“Rest, with nothing else, results in rust,” Wilder Penfield wrote in his great essay The Second Career: “It corrodes the mechanisms of the brain.”
The essay was an argument against the idea that retirement should be a period of idleness (unless by idleness you meant “activity without effort,” as he put it in another essay), but instead should be a phase in which we find and develop a second career.
In a way it is true of every man— or it should be true— that his second career begins as soon as he embarks on the primary that will yield him a livelihood. Whatever he does as a citizen or parent is part of the second career, and the two run concurrently until perhaps the second outlasts the first….
In fact, Penfield’s own favorite teachers, Charles Sherrington and William Osler, both had second careers as authors and bibliophiles: Sherrington published a book of poetry decades after studying poetry in college, while Osler became noted as a medical historian and antiquarian.
The time of retirement should be reorganized and renamed. It is the time for embarking on a new career, the last career perhaps, but not necessarily a less enjoyable one; not, perhaps, a less useful one to society. Disease and disability may overtake men at any age, of course, and force them to withdraw from work. But the capacity of the human brain for certain purposes often increases right through the years that are marked for standard retirement. And who can say? Those purposes may be what the world today needs most.

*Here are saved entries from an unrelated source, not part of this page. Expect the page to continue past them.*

(** * imagen/dataviews.py: DataView, IndexedView, Cartesian2D, Cartesian2Dx

    A shallow embedding of the containers of [imagen.dataviews] and the
    properties of their specification.

    Conventions of the model.
    - The code is read with Python 3 semantics: ordering comparisons with
      [None] raise [TypeError], [/] is true division, a name that is bound
      neither locally nor at module level raises [NameError].
    - Index values (the "time" feature) are integers, [Z].
    - Data snapshots are numpy arrays living in a heap; Python variables
      and list cells hold references ([loc]) to them, so that aliasing and
      [data.copy()] are observable.
    - A method is a computation in a state-and-exception monad over the
      heap and the receiver object ([self]); a raised exception leaves the
      state as it was when the exception was raised.
    - [SheetCoordinateSystem] (module [imagen.sheetcoords]) is an external
      collaborator and enters as an interface. *)

From Stdlib Require Import ZArith QArith Qround Lia String.
From stdpp Require Import base option list sorting.

Local Open Scope string_scope.
Local Open Scope list_scope.
Local Open Scope nat_scope.

(** ** Python runtime: exceptions, the method monad *)

Inductive exception :=
| NameError
| TypeError
| ValueError
| IndexError
| AttributeError
| ZeroDivisionError
| NotImplementedError
| SystemError.

Inductive result (A : Type) :=
| Ok (a : A)
| Err (e : exception).
Arguments Ok {A} a.
Arguments Err {A} e.

Definition result_bind {A B} (r : result A) (f : A -> result B) : result B :=
  match r with
  | Ok a => f a
  | Err e => Err e
  end.

(** A numpy array: its [shape] tuple and its cells in row-major order. *)
Record ndarray := mk_ndarray { shape : list nat; cells : list Z }.

Definition loc := nat.

(** A Python value as far as this module looks at one: [None], a number,
    a reference to an array, or some other object (an instance, a tuple,
    a class, a module) that is neither ordered, nor copyable, nor
    subscriptable. *)
Inductive value :=
| VNone
| VInt (z : Z)
| VRef (l : loc)
| VObject.

Record world (O : Type) := mk_world { heap : list ndarray; self : O }.
Arguments mk_world {O} heap self.
Arguments heap {O} w.
Arguments self {O} w.

Definition M (O A : Type) := world O -> result A * world O.

Definition ret {O A} (a : A) : M O A := fun w => (Ok a, w).
Definition raise {O A} (e : exception) : M O A := fun w => (Err e, w).
Definition bind {O A B} (m : M O A) (f : A -> M O B) : M O B :=
  fun w => match m w with
           | (Ok a, w') => f a w'
           | (Err e, w') => (Err e, w')
           end.
Definition get_self {O} : M O O := fun w => (Ok (self w), w).
Definition set_self {O} (f : O -> O) : M O unit :=
  fun w => (Ok tt, mk_world (heap w) (f (self w))).
Definition lift {O A} (r : result A) : M O A := fun w => (r, w).

Notation "'let!' x ':=' m 'in' k" := (bind m (fun x => k))
  (at level 10, x name, m at level 100, k at level 200).
Notation "'do!' m 'in' k" := (bind m (fun _ => k))
  (at level 10, m at level 100, k at level 200).

Fixpoint mapM {O A B} (f : A -> M O B) (l : list A) : M O (list B) :=
  match l with
  | [] => ret []
  | x :: l' => let! y := f x in let! ys := mapM f l' in ret (y :: ys)
  end.

(** A list comprehension with a condition: [[x for x in l if c(x)]]. *)
Fixpoint filterM {O A} (c : A -> M O bool) (l : list A) : M O (list A) :=
  match l with
  | [] => ret []
  | x :: l' =>
      let! b := c x in
      let! ys := filterM c l' in
      ret (if b : bool then x :: ys else ys)
  end.

(** Name resolution: the local scope first, then the module's globals. *)
Definition module_globals : list (string * value) :=
  [("param", VObject); ("bisect", VObject);
   ("SheetCoordinateSystem", VObject); ("OrderedDict", VObject);
   ("DataView", VObject); ("IndexedView", VObject);
   ("Cartesian2D", VObject); ("Cartesian2Dx", VObject)].

Fixpoint assoc (x : string) (env : list (string * value)) : option value :=
  match env with
  | [] => None
  | (y, v) :: env' => if String.eqb x y then Some v else assoc x env'
  end.

Definition load_name {O} (locals : list (string * value)) (x : string)
  : M O value :=
  match assoc x (locals ++ module_globals) with
  | Some v => ret v
  | None => raise NameError
  end.

Definition of_option (o : option Z) : value :=
  match o with
  | None => VNone
  | Some z => VInt z
  end.

(** [x < y] on Python values: defined on numbers only. *)
Definition py_lt {O} (x y : value) : M O bool :=
  match x, y with
  | VInt a, VInt b => ret (a <? b)%Z
  | _, _ => raise TypeError
  end.

(** ** Heap operations *)

(** [data.copy()]: a new array object with the same shape and cells.
    [None] and other non-arrays have no [copy] attribute. *)
Definition copy {O} (data : value) : M O loc :=
  fun w =>
    match data with
    | VRef l =>
        match heap w !! l with
        | Some a => (Ok (length (heap w)), mk_world (heap w ++ [a]) (self w))
        | None => (Err SystemError, w)
        end
    | _ => (Err AttributeError, w)
    end.

Definition deref {O} (v : value) : M O ndarray :=
  fun w =>
    match v with
    | VRef l =>
        match heap w !! l with
        | Some a => (Ok a, w)
        | None => (Err SystemError, w)
        end
    | _ => (Err AttributeError, w)
    end.

(** [arr[(r, c)]] on a two-dimensional array; negative indices count from
    the end, anything outside raises [IndexError]. *)
Definition norm_index (i : Z) (dim : nat) : option nat :=
  if ((0 <=? i) && (i <? Z.of_nat dim))%Z then Some (Z.to_nat i)
  else if ((- Z.of_nat dim <=? i) && (i <? 0))%Z
       then Some (Z.to_nat (i + Z.of_nat dim))
       else None.

Definition array_getitem (a : ndarray) (idx : Z * Z) : result Z :=
  match shape a with
  | [d1; d2] =>
      match norm_index (fst idx) d1, norm_index (snd idx) d2 with
      | Some r, Some c =>
          match cells a !! (r * d2 + c) with
          | Some x => Ok x
          | None => Err IndexError
          end
      | _, _ => Err IndexError
      end
  | _ => Err IndexError
  end.

(** ** Library functions used by the module *)

(** [bisect.bisect_left(a, x)]: the loop
    [while lo < hi: mid = (lo+hi)//2; if a[mid] < x: lo = mid+1 else: hi = mid]
    with the number of remaining iterations bounded by [fuel]. *)
Fixpoint bisect_loop (fuel : nat) (a : list Z) (x : Z) (lo hi : nat) : nat :=
  match fuel with
  | O => lo
  | S n =>
      if lo <? hi then
        let mid := (lo + hi) / 2 in
        match a !! mid with
        | Some y =>
            if (y <? x)%Z then bisect_loop n a x (S mid) hi
            else bisect_loop n a x lo mid
        | None => lo
        end
      else lo
  end.

Definition bisect_left (a : list Z) (x : Z) : nat :=
  bisect_loop (length a) a x 0 (length a).

(** [list.insert(i, x)] for [0 <= i]; past the end it appends. *)
Definition list_insert_at {A} (i : nat) (x : A) (l : list A) : list A :=
  take i l ++ x :: drop i l.

(** [list.index(x)]. *)
Fixpoint list_index (x : Z) (l : list Z) : result nat :=
  match l with
  | [] => Err ValueError
  | y :: l' =>
      if (y =? x)%Z then Ok 0
      else result_bind (list_index x l') (fun i => Ok (S i))
  end.

(** [l[i]] for a non-negative index. *)
Definition list_getitem {A} (l : list A) (i : nat) : result A :=
  match l !! i with
  | Some x => Ok x
  | None => Err IndexError
  end.
(** The draft of the creation scenario has an identity and a publication
    but no api object: 32 bytes are drawn, and nothing is stored. *)
Lemma failed_save_leaves_the_store_witness :
  ApplicationController.save Undefined scenario_A_draft sample_world
  = (with_drawn 32 (with_ticks 1 sample_world), Thrown TypeError)
  ∧ with_drawn 32 (with_ticks 1 sample_world)
    = with_drawn (drawn sample_world + 32)
        (with_ticks (S (ticks sample_world)) sample_world)
  ∧ api scenario_A_draft = None
  ∧ applications (with_drawn 32 (with_ticks 1 sample_world))
    = applications sample_world.
Proof.
  assert (Hsave :
    ApplicationController.save Undefined scenario_A_draft sample_world
    = (with_drawn 32 (with_ticks 1 sample_world), Thrown TypeError))
    by (vm_compute; reflexivity).
  destruct (failed_save_leaves_the_store Undefined scenario_A_draft sample_world _
              TypeError (ltac:(by eexists)) Hsave)
    as (Hworld & Hkind & Happs & _).
  split; [done|]. split; [done|]. split; [|done].
  by destruct Hkind as [Hapi _]; [reflexivity|eexists|].
Defined.

(** X11.  A request without an identity object is stored before [save]
    throws: the record is created, or updated when the request withdraws
    the publication request or the stored record is not published, and the
    handler then throws a [TypeError]. *)
Theorem save_without_identity_is_stored
    (app : Application) (p : Publication) (a : Api) (w : World) :
  identity app = None → publication app = Some p → api app = Some a →
  (∀ application_id,
     truthy application_id = false →
     ∃ w',
       ApplicationController.save application_id app w = (w', Thrown TypeError)
       ∧ applications w'
         = <[key_of app w :=
               with_id (Some (key_of app w))
                 (created (clock w (ticks w)) (entropy w <$> seq (drawn w) 32) app p a)]>
             (applications w))
  ∧ (∀ application_id stored sp sa ss,
       application_id ≠ "" →
       applications w !! application_id = Some stored →
       id stored = Some application_id →
       publication stored = Some sp → api stored = Some sa → stats stored = Some ss →
       is_false (requested p) = true ∨ truthy (published sp) = false →
       ∃ w',
         ApplicationController.save (Value application_id) app w = (w', Thrown TypeError)
         ∧ applications w'
           = <[application_id := updated (clock w (ticks w)) stored app sp p sa a ss]>
               (applications w)).
Proof.
  intros Hid Hp Ha. split.
  - intros application_id Hk. rewrite save_new by done.
    rewrite (save_insert_returned _ _ _ p a) by done. cbn zeta.
    rewrite sync_plugins_missing by done. eexists. split; [done|]. reflexivity.
  - intros k stored sp sa ss Hk Hget Hkey Hsp Hsa Hss Hopen.
    rewrite save_existing by done.
    rewrite (save_update_accepted _ _ _ _ stored sp p sa a ss) by done.
    rewrite sync_plugins_missing by done. eexists. split; [done|].
    cbn [applications with_applications with_ticks].
    assert (key_of stored (with_ticks (S (ticks w)) w) = k) as ->
      by (unfold key_of; by rewrite Hkey).
    f_equal. unfold with_id, updated. cbn. by rewrite Hkey.
Qed.
(** * Pathfinding visualiser: maze generation and A* search

    A shallow embedding of [mazePrimsAlgorithm] (lib/utils) and of the
    search functions of the [MapMaker] component ([getValidNeighbors],
    [getDiagonalDistance], [getManhattanDistance], [startPathFind]),
    followed by the properties established about them.

    JavaScript numbers that hold grid coordinates and costs are modelled
    as [Z]; arrays as lists read with [!!] and written with [<[_:=_]>]
    (a write past the end grows the array, as in JavaScript); the calls
    of [Math.random] as the values they yield, passed in as arguments;
    the React state of the component as a record threaded through
    [startPathFind]. *)

From Stdlib Require Import ZArith List Bool Lia FinFun.
From stdpp Require Import base list.
Import ListNotations.

#[local] Open Scope Z_scope.

(** ** Shared data model (lib/utils) *)

Record Coord := mkCoord { x : Z; y : Z }.

#[warnings="-register-all"]
Inductive Node := mkNode {
  coord : Coord;
  gCost : Z;
  hCost : Z;
  parent : option Node
}.

Coercion coord : Node >-> Coord.

#[global] Instance Coord_eq_dec : EqDecision Coord.
Proof. solve_decision. Defined.

(** [a.x === b.x && a.y === b.y], the comparison used by every closure
    of the component. *)
Definition sameCoord (a b : Coord) : bool :=
  (x a =? x b) && (y a =? y b).

Definition addCoord (d c : Coord) : Coord :=
  {| x := x d + x c; y := y d + y c |}.

(** Every coordinate of the grid, column by column. *)
Definition allCells (w h : Z) : list Coord :=
  flat_map (fun cx => List.map (fun cy => mkCoord cx cy) (seqZ 0 h)) (seqZ 0 w).

(** ** PathFinder (components/MapMaker) *)

Module PathFinder.

Definition D : Z := 10.

(** [Math.round (Math.sqrt n)] on a non-negative integer [n]: the integer
    nearest to the square root (a square root of an integer is never
    half-way between two integers). *)
Definition roundSqrt (n : Z) : Z :=
  let s := Z.sqrt n in
  if 4 * n <? (2 * s + 1) * (2 * s + 1) then s else s + 1.

Definition D2 : Z := roundSqrt (D ^ 2 + D ^ 2).

(** The part of the component state read and written by the search. *)
Record MapState := mkMapState {
  width : Z;
  height : Z;
  start : Coord;
  end_ : Coord;
  walls : list Coord;
  openNodes : list Node;
  closedNodes : list Node;
  nodePath : list Coord;
  diagonalMovement : bool;
  iterations : nat;
  distance : Z
}.

Section Search.

(** The values the closures of one render capture. *)
Variables (w h : Z) (wallsL : list Coord) (endC : Coord) (diag : bool).

Definition isWallTile (cx cy : Z) : bool :=
  existsb (fun wall => (x wall =? cx) && (y wall =? cy)) wallsL.

Definition isClosedNode (node : Coord) (closedNodesLocal : list Node) : bool :=
  existsb (fun closedNode : Node =>
             (x closedNode =? x node) && (y closedNode =? y node))
          closedNodesLocal.

Definition straight : list Coord :=
  [ mkCoord (-1) 0; mkCoord 0 1; mkCoord 1 0; mkCoord 0 (-1) ].
(* ===== verification/Prelude.v ===== *)
(** * VlsOs in Rocq

    A verification library for VlsOs, a small x86 kernel in C.

    ** What is modelled

    The repository is one program: [kmain] ([src/kernel/main.c]) brings the
    drivers and managers up in a fixed order and then runs the shell, whose
    commands call every other part.  Each C file of the program has its
    definitions here, under its own names; a file of this library is one
    component or a few that belong together.

    - [Prelude]: results and faults, the state monad, C arrays, machine integers,
      hints and tactics.  Shared by all.
    - [Memory] ([kernel/memory.c]): the bump allocator and the byte routines
      [memcpy], [memcmp], [memset].
    - [CString] ([libc/string.c]): the string routines, [atoi] and [itoa].
    - [Process] ([kernel/process.c]): process table, scheduler, tick.
    - [Ipc] ([kernel/ipc.c]): pipes of 32-bit words and message queues.
    - [Ports]: the class [Bus] of machines behind the port instructions of
      [kernel/interrupts.asm].
    - [Block]: the classes [BlockDev], [BlockSafe] and [BlockMedium], the promise of
      the disk driver to the file system.
    - [FileSys] ([kernel/filesystem.c]): FAT12, proved against [Block] only; [Store]
      is its abstract specification, named byte strings and sixteen descriptors, with the
      simulation.
    - [Disk] ([kernel/disk.c]): the ATA driver, over a bus; it gives the instances
      of [Block]: the safety promise over any bus, the delivery of sectors for a drive that follows the
      protocol (class [PioDrive]) and the addressing of the ATA standard ([StandardDrive]).
    - [Vga] ([kernel/vga.c]): the text console.
    - [Shell] ([shell/shell.c]): line editor, word splitting, command table, the
      five commands of the file.
    - [Search] ([utils/search.c]): the search engine.
    - [Net] ([net/net.c], [arp.c], [ip.c], [icmp.c], [udp.c], [tcp.c], [netdrv.c]):
      interfaces, byte order, checksum, packets, the driver stub.
    - [Socket], [Dns], [Dhcp] ([net/socket.c], [dns.c], [dhcp.c]): the socket table
      and the two servers over it.
    - [Devices] ([kernel/keyboard.c], [pit.c], [idt.c], and what the stubs of
      [interrupts.asm] hand to C): keyboard, timer, interrupt table and handlers.
    - [Syscall] ([utils/syscall.c]): the system calls over files, processes, console
      and keyboard.
    - [Http] ([net/http.c], [net/http_client.c]), [Ui] ([ui/ui.c]).
    - [Netcmd] ([net/netcmd.c] and [process_display_info]): the commands of the
      shell over [sys], the record of all component states.
    - [Kernel] ([kernel/main.c] and the loop of [shell_main]): start-up, the
      dispatch of commands, the panic.
    - [Asm] ([kernel/interrupts.asm], [boot/multiboot.asm]): the assembly code, run
      instruction by instruction over registers, memory and ports; [Ports] and [Devices] say what
      it comes to, and [Asm] proves that it does.
    - [Quiet], [Safety], [Prompt], [Texts], [Session], [Probe]: no code of their own, but the theorems about
      the whole: what the servers do on a system without an interface (the one
      [kmain] boots), the judgement [Safety.runs] that a command returns and keeps every
      component well, its rule for each of the 22 commands, the shell over any keys from
      the loader on, the screen text of [ls], [file], [pipe] and [disk read], and
      the screen of a session of [cat] lines over the files of a [Store], and how the probing of
      the drives at start-up decides whether there is such a store.

    ** How C becomes Rocq

    Integers are [Z]; where a C type is narrower, [u8], [u16], [u32] and [i32]
    write the wrap-around out.  A [char] is held as its byte and [schar] reads it
    as the signed value the comparisons see.  Arrays and heap blocks are lists of
    [Z] with the length C gives them; [rd] and [wr] fault outside.  Globals of a
    file are a record, passed through every function that uses them; a pointer
    into a table is an index.  Results are [res]: a value, or the fault
    [OutOfBounds], [DivByZero], [NullDeref] or [OutOfFuel].  Code over many globals
    uses the monad [M S A], and [zoom] runs a part of the state inside the whole.

    A local array that C leaves uninitialised is an argument of the definition,
    so a theorem speaks about every content it may have.  Reads of the heap
    before the first write see what [heap_ram] holds.  Output of the network code
    is a list of events; [Netcmd.replay] puts it on the screen.

    ** Loops and fuel

    Loops whose bound is an array or a counter are structural.  The others take
    fuel, and the definition gives enough itself: the FAT chain walk of
    [FileSys.fs_seek] has a turn for every cluster of the offset, a read a turn
    for every byte asked for, the label loops of [Dns] a turn for every byte of the
    packet, the header loops of [Http] a turn for every byte of the response.  The
    theorems that an operation returns [Ok] therefore contain its termination.
    Waiting loops of the hardware use the code's own timeouts.
    [Asm.run] takes fuel for the instructions, a unit each: twenty cover an interrupt from its entry
    to the [iret], four a port routine, seven the entry point up to its halt.
    Four loops wait for the outside and take fuel as an argument: the keyboard's
    poll (enough: the scan codes before the next character, and one), the
    system call that reads a line (the same), [cat] (a turn for every 256 bytes, and
    one) and [shell_main] (the keys still to come, and one).  In
    [Prompt.shell_never_faults] every command has more than 2^32 turns, which is enough for
    [cat] of any file, since a size has 32 bits.

    ** What the theorems show

    - Memory and strings: blocks of the allocator are disjoint and inside the
      heap; [itoa] and [atoi] are inverse but for the least integer.
    - Processes: no sequence of operations faults or breaks the table; the
      scheduler takes the next READY slot in ring order, so nobody starves.
    - Ipc: pipes are bounded FIFO channels, queues bounded byte streams, for every
      sequence of calls (refinements of two abstract modules).
    - Files: over any device no sequence of calls leaves a buffer, with seeks up to 2^32 - 512
      (beyond, [FileSys.seek_never_ends]); on a disk that
      reads back, mounting and then any calls refine the abstract store, up to
      seeks inside a sector ([FileSys.seek_overshoots]); the FAT entries and the directory search
      are what they should be.  The driver delivers the sectors at the address it writes; that
      address has the LBA bit clear, so on a standard drive the driver's sector [n] is the drive's sector [n - 1],
      and only the first track can be had ([Disk.chs_drive_misreads], the instance [Disk.disk_medium]).
    - Console: it refines a terminal with one linear position.
    - Shell and kernel: a typed line is edited, split into words and dispatched to
      the command it names; [kmain] brings the components it starts into the states their
      theorems start from, leaves network, servers and user interface alone, and halts with a panic in the two cases it should.
    - The whole system: from the loader to the prompt, and with every line of
      at most 254 keys typed there, nothing faults and every component stays well
      formed, unless the root directory names a file of more than 2^32 - 512 bytes
      ([FileSys.read_position_wraps]); a line one key longer is the defect of [Shell.full_line_unterminated].
    - Commands: [ls], [file], [pipe], [disk read], [ping], [ps], [ifconfig] composed with the components
      they use, with the text they leave on the screen; and for [cat] the whole way
      from the loader, over the probing and the mounting, and from the keys typed to the bytes of the file
      ([Probe.start_to_files]), where two drives answer and the volume lies in the first track of the
      master, one sector early.  On a machine with a single drive that way ends at the
      probing ([Probe.lone_disk_never_mounts]).
    - Network: an ARP cache is a map, a datagram sent is the datagram received (with any
      checksum, which nobody verifies), sockets refine a finite map under the seven calls that keep to
      open ones, DNS names and replies and DHCP replies, where there is one, have
      the form a client reads, the HTTP response fits its buffer and the response
      parser finds status, length and body.
    - Interrupts and system calls: the table holds the gates it should, the calls
      never fault and change only [eax].
    - Assembly: an interrupt through any stub gives the interrupted code its general registers and its
      stack back ([Asm.interrupts_transparent]; the data segment registers depend on what the C handler leaves in
      its argument, [Asm.argument_reused]), the port routines do what [Ports] says, [start]
      passes the loader's two registers to [kmain] and never returns ([Asm.start_runs]; with [Kernel.kmain]
      behind it [Asm.start_panics]).
    Lemmas beside them state the defects found: what the code does where it
    does not do what it means to.

    ** What is not modelled

    The instructions [cli], [sti], [hlt] and [lidt] inside C functions; the linker script and the build files,
    which place code and data; [paging_init], [paging_enable] and the [*_init] functions
    with empty bodies; declarations that nothing uses.  The C code is modelled as C, not as the
    compiler's output: where assembly code calls it, [Asm] takes it as a parameter under the calling
    convention, which lets it overwrite its argument words.  Interrupts do not preempt C code in the model: the handlers are
    operations of their own, which [Asm.interrupts_transparent] shows to give the processor back as it
    was but for the data segments, and between two turns of the shell the tick count
    stays (in the code it stays as well, see [Devices.timer_interrupt_lost]; what a timer interrupt does
    on a PC whose interrupt controller nobody has set up is [Asm.tick_on_vector_8]).  The
    hardware behind the ports is a parameter with the class [Bus]; the classes
    [Keyboard], [PioDrive], [StandardDrive] (a drive that reads addresses as the ATA standard does), [IdentifyDrive] (two drives on the channel) and [LoneMaster] (one) state documented behaviour of
    the devices, and each has an instance.  In [Kernel] the ATA ports and the other ports are two machines,
    since no port belongs to both.

    ** What would come next

    The screen text of [disk info] and [wget]; the commands with an interface up, where
    [Netcmd.ifconfig_in_three_bytes] bounds what can hold; the system calls and the
    shell over one state. *)

From Stdlib Require Export ZArith Lia.
From Stdlib Require Import Ascii String.
From stdpp Require Export base tactics numbers option list.

#[global] Open Scope Z_scope.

One of the best things about working on Rest has been the discovery of so many people who defy our common assumptions that young people are just smarter than everyone else, and that by the time you’re 30 (or maybe 40 or 50) all you have to look forward to is the slow decline of your faculties, followed ultimately Death’s clammy embrace and the sweet release of oblivion.
Penfield and almost everyone else I’m writing about would have said, screw that. They’re models for us all.